PROBLEM DETAILS:
In the records that follow, find the line with "(spill_artifact : option ArtifactRef)"; from there, retype every line exactly through the line with "(item_count : N)", which also belongs to the answer.
Top of GIVEN DATA
Inductive IpcResponse `{Json} :=
  | RespHello (version : N) (capabilities : list string)
  | RespSession (session_id : Uuid) (status : RuntimeStatus)
  | RespSessions (sessions : list SessionInfo)
  | RespCheckpoint (checkpoint : CheckpointInfo)
  | RespCheckpoints (checkpoints : list CheckpointInfo)
  | RespEvents (session_id : Uuid) (events : list Event)
  | RespStatus (session_id : Uuid) (status : RuntimeStatus)
  | RespContext (session_id : Uuid) (context : ResolvedInstructions)
  | RespToolResult (session_id : Uuid) (outcome : ToolOutcome)
  | RespSubscribed (session_id : Uuid)
  | RespApprovalResolved (session_id approval_id : Uuid)
  | RespAttachment (session_id attachment_id : Uuid) (content_type content : string)
  | RespApprovalDetail (session_id : Uuid) (detail : ApprovalDetail)
  | RespDiagnostics (subsystems : SubsystemHealth)
  | RespArtifactUploadBegun (upload_id : Uuid) (max_bytes max_chunk_bytes : N)
  | RespArtifactChunkAccepted (upload_id : Uuid) (bytes_received next_seq : N)
  | RespArtifactStored (artifact : ArtifactRef)
  | RespArtifactUploadAborted (upload_id : Uuid)
  | RespArtifactContent (artifact_id : string) (content_type : option string)
      (byte_count returned_bytes : N) (data_b64 : string) (truncated : bool)
  | RespArtifactMetadata (meta : ArtifactMeta)
  | RespArtifactRange (artifact_id : string) (start returned_bytes : N) (data_b64 : string)
      (truncated : bool)
  | RespDefinition (locations : list SourceLocation)
  | RespExecutionMode (session_id : Uuid) (mode : ExecutionMode)
  | RespPolicyConfig (config : PolicyConfig)
  | RespPolicyStore (store : PolicyStore)
  | RespChildRuns (session_id : Uuid) (runs : list ChildResult)
  | RespChildRun (run : ChildResult)
  | RespHover (info : option HoverInfo)
  | RespCodingDiagnostics (diagnostics : list CodingDiagnostic)
  | RespCodingSymbols (symbols : list DocumentSymbol)
  | RespCodingCancelAccepted (request_id : N)
  | RespWorkflowStatus (session_id : Uuid) (status : string) (last_summary : option string)
  | RespWorkspaceDirListing (session_id : Uuid) (listing : WorkspaceDirListing)
  | RespWorkspaceFileStat (session_id : Uuid) (metadata : WorkspaceFileMetadata)
  | RespWorkspaceFileContent (session_id : Uuid) (content : WorkspaceFileContent)
  | RespWorkspaceSearchResult (session_id : Uuid) (found : WorkspaceSearchResult)
  | RespRepositoryState (session_id : Uuid) (state : GitRepositoryState)
  | RespBranches (session_id : Uuid) (branches : list GitBranchInfo)
  | RespCurrentBranch (session_id : Uuid) (branch : GitCurrentBranch)
  | RespGitStatus (session_id : Uuid) (status : GitStatusSnapshot)
  | RespChangedFiles (session_id : Uuid) (files : list GitChangedFile)
  | RespDiff (session_id : Uuid) (diff : GitDiffPayload)
  | RespPtySession (info : PtySessionInfo)
  | RespPtySessions (session_id : Uuid) (sessions : list PtySessionInfo)
  | RespPtyOutput (pty_id : N) (data_b64 : string) (dropped_total : N) (eof : bool)
      (spill_artifact : option ArtifactRef)
  | RespPtyOk (pty_id : N)
  | RespMcpServers (servers : list McpServerStatus)
  | RespModels (providers : list (ModelProviderStatus AgentCapabilitySnapshot))
  | RespSessionModel (session_id : Uuid) (selection : SessionModelSelection)
  | RespWorktree (worktree : WorktreeInfo)
  | RespWorktrees (worktrees : list WorktreeInfo)
  | RespWorktreeMergeReady (report : MergeReadyReport)
  | RespWorktreeMerged (worktree : WorktreeInfo)
  | RespMcpReloaded (servers : list McpServerStatus)
  | RespMemoryEntries (session_id : Uuid) (entries : list MemoryEntryInfo)
  | RespMemoryEntry (session_id : Uuid) (entry : MemoryEntryInfo)
  | RespMemoryCleared (session_id : Uuid) (removed : N)
  | RespMemoryExport (session_id : Uuid) (format : MemoryExportFormat) (body : string)
  | RespBrowserHealth (status : BrowserHealthStatus)
  | RespBrowserNegotiate (negotiated : BrowserNegotiateInfo)
  | RespExtensions (extensions : list ExtensionStatusInfo)
  | RespExtensionStatus (extension : ExtensionStatusInfo)
  | RespExtensionPackages (packages : list ExtensionPackageInfo)
  | RespExtensionPackage (package : ExtensionPackageInfo)
  | RespExtensionPackagesReloaded (loaded failed : N)
  | RespExtensionOperate (request_id op : string) (data : JValue)
  | RespOfflineBatchAdmitted (batch_id session_id : Uuid) (config_digest : string)
      (item_count : N)
  | RespIncompatible (supported_version min_supported client_version : N)
      (upgrade_recommendation : option string)
  | RespError (code : IpcErrorCode) (message : string).

(** ** Versions and capabilities *)

Definition negotiate_ipc_version (client_max : N) (client_min : option N)
    (server_max server_min : N) : option N :=
  let client_min := default client_max client_min in
  if (client_max <? client_min)%N then None
  else
    let lo := N.max client_min server_min in
    let hi := N.min client_max server_max in
    if (hi <? lo)%N then None else Some hi.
Bottom of GIVEN DATA
OUTPUT OF THE EXERCISE:
      (spill_artifact : option ArtifactRef)
  | RespPtyOk (pty_id : N)
  | RespMcpServers (servers : list McpServerStatus)
  | RespModels (providers : list (ModelProviderStatus AgentCapabilitySnapshot))
  | RespSessionModel (session_id : Uuid) (selection : SessionModelSelection)
  | RespWorktree (worktree : WorktreeInfo)
  | RespWorktrees (worktrees : list WorktreeInfo)
  | RespWorktreeMergeReady (report : MergeReadyReport)
  | RespWorktreeMerged (worktree : WorktreeInfo)
  | RespMcpReloaded (servers : list McpServerStatus)
  | RespMemoryEntries (session_id : Uuid) (entries : list MemoryEntryInfo)
  | RespMemoryEntry (session_id : Uuid) (entry : MemoryEntryInfo)
  | RespMemoryCleared (session_id : Uuid) (removed : N)
  | RespMemoryExport (session_id : Uuid) (format : MemoryExportFormat) (body : string)
  | RespBrowserHealth (status : BrowserHealthStatus)
  | RespBrowserNegotiate (negotiated : BrowserNegotiateInfo)
  | RespExtensions (extensions : list ExtensionStatusInfo)
  | RespExtensionStatus (extension : ExtensionStatusInfo)
  | RespExtensionPackages (packages : list ExtensionPackageInfo)
  | RespExtensionPackage (package : ExtensionPackageInfo)
  | RespExtensionPackagesReloaded (loaded failed : N)
  | RespExtensionOperate (request_id op : string) (data : JValue)
  | RespOfflineBatchAdmitted (batch_id session_id : Uuid) (config_digest : string)
      (item_count : N)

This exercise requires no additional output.